En la era de la inmediatez, el tribunal de las redes sociales parece no tener tregua. Ante denuncias de presunto abuso sexual, el dedo acusador de los internautas suele apuntar con rapidez hacia la persona vulnerada, cuestionando sus tiempos, su silencio o su reacción. Sin embargo, detrás de la pantalla, el juicio público ignora una realidad psicológica profunda: el silencio no es consentimiento, es un mecanismo de supervivencia.

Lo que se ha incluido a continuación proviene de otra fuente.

(* ===== verification/SetSpec.v ===== *)
(** * Sets: three encodings of one finite set of strings

    A set object in any of its encodings stands for a finite set of strings.
    The operations compute on this set, and so do the conversions, which keep
    it; they never fail an assertion and never store a null listpack. *)

From stdpp Require Import gmap.
From S2P Require Import Prelude.
From S2P Require Import Intset.
From S2P Require Import NumConv.
From S2P Require Import ListpackEnc.
From S2P Require Import Listpack.
From S2P Require Import ListpackOps.
From S2P Require Import ListpackEdit.
From S2P Require Import Dict.
From S2P Require Import DictSpec.
From S2P Require Import DictMap.
From S2P Require Import DictIter.
From S2P Require Import SetType.
Import NumConv LpEnc Lp LpOps LpEdit Dict DictSpec DictMap DictIter SetType.

Module SetSpec.

(** ** Values *)

(** The string a value of an iterator stands for, and the element it is
    stored as in a listpack. *)
Definition value_string (v : sds + Z) : sds := match v with inl s => s | inr z => lltoa z end.
Definition value_elem (v : sds + Z) : elem := match v with inl s => elem_of_string s | inr z => EInt z end.
Definition value_ok (v : sds + Z) : Prop := match v with inl s => bytes_ok s | inr z => LLONG_MIN <= z <= LLONG_MAX end.

Lemma value_elem_string v : elem_string (value_elem v) = value_string v.
Proof. destruct v; [apply elem_string_of|done]. Qed.

Lemma lltoa_inj a b : LLONG_MIN <= a <= LLONG_MAX -> LLONG_MIN <= b <= LLONG_MAX -> lltoa a = lltoa b -> a = b.
Proof. intros Ha Hb Heq. pose proof (string2ll_complete a Ha). pose proof (string2ll_complete b Hb). congruence. Qed.

Lemma intset_range ix l : Intset.repr ix l -> Forall (fun v => LLONG_MIN <= v <= LLONG_MAX) l.
Proof.
  intros Hr. pose proof (Intset.repr_fits _ _ Hr) as Hf. pose proof (Intset.repr_enc _ _ Hr) as He.
  eapply Forall_impl; [exact Hf|]. intros v Hv. unfold Intset.fits in Hv. destruct He as [He|[He|He]]; rewrite He in Hv; cbn in Hv; lia.
Qed.

Lemma intset_nodup ix l : Intset.repr ix l -> NoDup l.
Proof.
  intros Hr. pose proof (Intset.repr_sorted _ _ Hr) as Hs. clear Hr. induction Hs as [|x l Hs IH Hx]; [constructor|].
  constructor; [|done]. intros Hin. rewrite Forall_forall in Hx. specialize (Hx x Hin). lia.
Qed.

Lemma strings_nodup l : Forall (fun v => LLONG_MIN <= v <= LLONG_MAX) l -> NoDup l -> NoDup (lltoa <$> l).
Proof.
  intros Hf. induction 1 as [|x l Hx Hnd IH]; [constructor|]. apply Forall_cons in Hf as [Hfx Hf]. cbn. constructor; [|by apply IH].
  intros (y & Hy & Hin)%list_elem_of_fmap. rewrite Forall_forall in Hf. apply Hx. by rewrite (lltoa_inj x y) by auto.
Qed.

Lemma intsetGet_ok ix l k :
  Intset.repr ix l -> Zlen l < 2 ^ 29 -> (k <= length l)%nat -> Intset.intsetGet ix (u32 (Z.of_nat k)) = Some (l !! k).
Proof.
  intros Hr Hl Hk. unfold Intset.intsetGet. rewrite uwrap_small, (Intset.repr_len _ _ Hr) by lia.
  destruct (Z.ltb_spec (Z.of_nat k) (Zlen l)) as [Hlt|Hge].
  - destruct (lookup_lt_is_Some_2 l k) as [v Hv]; [lia|]. rewrite swrap_small by lia. by rewrite (Intset.repr_get _ _ _ _ Hr Hv), Hv.
  - by rewrite lookup_ge_None_2 by lia.
Qed.

(** ** Iterating *)

Section Iterating.
Context (haddr : bool -> Z).

Fixpoint yields (o : robj) (si : setTypeIterator) (vs : list (sds + Z)) : Prop :=
  match vs with
  | [] => exists si', setTypeNext haddr o si = Some (None, si') /\ setTypeReleaseIterator haddr o si' = Some tt
  | v :: vs => exists si', setTypeNext haddr o si = Some (Some v, si') /\ yields o si' vs
  end.

Lemma intset_yields ix l k :
  Intset.repr ix l -> Zlen l < 2 ^ 29 -> (k <= length l)%nat -> yields (ObjIntset ix) (SiIntset (Z.of_nat k)) (inr <$> drop k l).
Proof.
  intros Hr Hl. remember (length l - k)%nat as n eqn:Hn. revert k Hn. induction n as [|n IH]; intros k Hn Hk.
  - rewrite drop_ge by lia. cbn. rewrite (intsetGet_ok ix l k) by done. rewrite lookup_ge_None_2 by lia. by eexists.
  - destruct (lookup_lt_is_Some_2 l k) as [v Hv]; [lia|]. rewrite (drop_S _ _ _ Hv). cbn. rewrite (intsetGet_ok ix l k) by done.
    rewrite Hv. eexists. split; [done|]. replace (Z.of_nat k + 1) with (Z.of_nat (S k)) by lia. apply IH; lia.
Qed.

(** An element of a listpack as the iterator returns it. *)
Definition elem_value (e : elem) : sds + Z := match e with EInt z => inr z | EStr s => inl s end.

Lemma listpack_get lp es1 e es2 :
  repr lp (es1 ++ e :: es2) ->
  (v ← lpGet lp (pos es1);
   match v with
   | LpStr off len => s ← rd lp off len; Some (Some (inl s), SiListpack (Some (pos es1)))
   | LpInt ll => Some (Some (inr ll), SiListpack (Some (pos es1)))
   end) = Some (Some (elem_value e), SiListpack (Some (pos es1))).
Proof.
  intros Hr. destruct (at_entry lp _ Hr es1 e es2 eq_refl) as (He & Hat & _). unfold lpGet.
  destruct (elem_get lp (pos es1) e 0 He Hat) as (v & -> & Hv). cbn [mbind option_bind]. destruct e as [z|s], v as [z'|off len]; try done.
  - cbn in Hv. by subst z'.
  - cbn in Hv. destruct Hv as [-> Hs]. by rewrite (at_rd _ _ _ _ Hs).
Qed.

Lemma listpack_yields lp es es1 es2 lpi :
  repr lp es -> es = es1 ++ es2 ->
  match lpi with
  | None => es1 = []
  | Some p => exists es0 e, es1 = es0 ++ [e] /\ p = pos es0
  end ->
  yields (ObjListpack lp) (SiListpack lpi) (elem_value <$> es2).
Proof.
  intros Hr. revert es1 lpi. induction es2 as [|e es2 IH]; intros es1 lpi Heq Hp.
  - cbn [yields fmap list_fmap setTypeNext]. assert (Hn : match lpi with None => lpFirst lp | Some p => lpNext lp p end = Some None).
    { destruct lpi as [p|].
      - destruct Hp as (es0 & e & -> & ->). rewrite <- app_assoc in Heq. rewrite (lpNext_spec lp es Hr es0 e [] Heq). done.
      - subst es1 es. by rewrite (lpFirst_spec lp [] Hr). }
    rewrite Hn. by eexists.
  - cbn [yields fmap list_fmap setTypeNext]. assert (Hn : match lpi with None => lpFirst lp | Some p => lpNext lp p end = Some (Some (pos es1))).
    { destruct lpi as [p|].
      - destruct Hp as (es0 & e0 & -> & ->). rewrite <- app_assoc in Heq. by rewrite (lpNext_spec lp es Hr es0 e0 (e :: es2) Heq).
      - subst es1 es. by rewrite (lpFirst_spec lp _ Hr). }
    rewrite Hn. cbn [mbind option_bind]. rewrite Heq in Hr. rewrite (listpack_get lp es1 e es2 Hr). rewrite <- Heq in Hr.
    eexists. split; [done|]. apply (IH (es1 ++ [e])); [by rewrite <- app_assoc|]. by exists es1, e.
Qed.

Lemma dict_yields {d : dict sds unit} (it : dictIterator) R :
  sizes_ok d -> it_ok d it -> fp_ok haddr d it -> it_safe it = false -> rest d it = R ->
  yields (ObjHt d) (SiHt it) ((fun e => inl e.1) <$> R).
Proof.
  intros Hsz. revert it. induction R as [|e R IH]; intros it Hok Hfp Hs Hr; cbn [yields fmap list_fmap setTypeNext];
    destruct (dictNext_spec haddr d it Hsz Hok Hfp) as (r & d' & it' & -> & Hd & Hi & Hs' & Hfp' & Hm); rewrite Hr in Hm; cbn [mbind option_bind];
    rewrite Hs, andb_false_r in Hd; subst d'.
  - subst r. eexists. split; [done|]. cbn [setTypeReleaseIterator]. by rewrite (release_spec haddr d it' Hfp') by by rewrite Hs'.
  - destruct Hm as (-> & Hok' & Hr'). eexists. split; [done|]. apply IH; [exact Hok'|exact Hfp'|by rewrite Hs'|exact Hr'].
Qed.

End Iterating.

(** ** Sizes of listpacks of integers *)

(** The length of an encoded integer. *)
Definition int_len (v : Z) : Z :=
  if (0 <=? v) && (v <=? 127) then 1 else if (-4096 <=? v) && (v <=? 4095) then 2
  else if (-32768 <=? v) && (v <=? 32767) then 3 else if (-8388608 <=? v) && (v <=? 8388607) then 4
  else if (-2147483648 <=? v) && (v <=? 2147483647) then 5 else 9.

Lemma int_len_spec v : Zlen (lpEncodeIntegerGetType v) = int_len v.
Proof. unfold lpEncodeIntegerGetType, int_len. by repeat case (_ && _). Qed.

Lemma int_len_between mn v mx : mn <= v <= mx -> int_len v <= Z.max (int_len mn) (int_len mx).
Proof.
  intros Hv. destruct (Z.le_gt_cases 0 v).
  - enough (int_len v <= int_len mx) by lia. unfold int_len.
    repeat match goal with |- context [if ?b then _ else _] => destruct b eqn:?; try lia end.
  - enough (int_len v <= int_len mn) by lia. unfold int_len.
    repeat match goal with |- context [if ?b then _ else _] => destruct b eqn:?; try lia end.
Qed.

Lemma int_entry v : Zlen (entry (EInt v)) = int_len v + 1.
Proof.
  unfold entry. cbn [enc]. rewrite Zlen_app, int_len_spec. unfold lpEncodeBacklen.
  assert (int_len v <= 127) by (unfold int_len; repeat case (_ && _); lia). by rewrite (proj2 (Z.leb_le _ _)) by lia.
Qed.

Lemma estimate_spec v n : 0 <= n < 2 ^ 32 -> lpEstimateBytesRepeatedInteger v n = 7 + (int_len v + 1) * n.
Proof.
  intros Hn. unfold lpEstimateBytesRepeatedInteger, lpBacklenSize. rewrite int_len_spec.
  assert (1 <= int_len v <= 9) by (unfold int_len; repeat case (_ && _); lia).
  unfold lpEncodeBacklen. rewrite (proj2 (Z.leb_le _ _)) by lia. cbn [length]. rewrite uwrap_small by nia. lia.
Qed.

Lemma ints_size l mn mx :
  Forall (fun v => mn <= v <= mx) l -> pos (EInt <$> l) <= 6 + (Z.max (int_len mn) (int_len mx) + 1) * Zlen l.
Proof.
  unfold pos. change LP_HDR_SIZE with 6. induction 1 as [|v l Hv Hl IH]; [cbn; lia|]. rewrite fmap_cons, body_cons, Zlen_app, int_entry.
  pose proof (int_len_between mn v mx Hv). cbn [length]. lia.
Qed.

La cultura del «clic» nos ha hecho creer que tenemos el derecho de opinar, cuestionar y juzgar la intimidad ajena. En casos de agresión sexual, esta conducta no solo es invasiva, sino que se convierte en una revictimización sistemática. Cada comentario que pone en duda un testimonio sin conocer los procesos traumáticos involucrados, profundiza la herida de quien ya ha sufrido una vulneración.
Uno de los puntos más críticos en el debate público es el cuestionamiento de por qué una víctima no habló o no se defendió de inmediato. Expertos coinciden en que no buscar ayuda en el primer instante es una reacción inconsciente y natural del cerebro ante una situación de peligro inminente. Es una forma de autoprotección, no una admisión de inexistencia del hecho.
Es necesario establecer un límite ético claro en la narrativa mediática y social: la responsabilidad de una agresión siempre recae en quien no respetó el límite. Bajo ninguna circunstancia el peso de la culpa debe recaer sobre la persona vulnerada. En el marco del respeto y la dignidad humana, la premisa es innegociable: No es NO.
«Cuestionar a una víctima por su reacción es ignorar la biología del trauma. La sociedad debe transitar del juicio a la escucha empática».
Si has vivido una situación de agresión sexual, recuerda que no estás sola. El camino hacia la sanación comienza con el acompañamiento correcto. Existen redes de apoyo, profesionales y personas dispuestas a creerte y caminar a tu lado. Buscar ayuda es el primer paso para recuperar el poder que alguien intentó arrebatarte.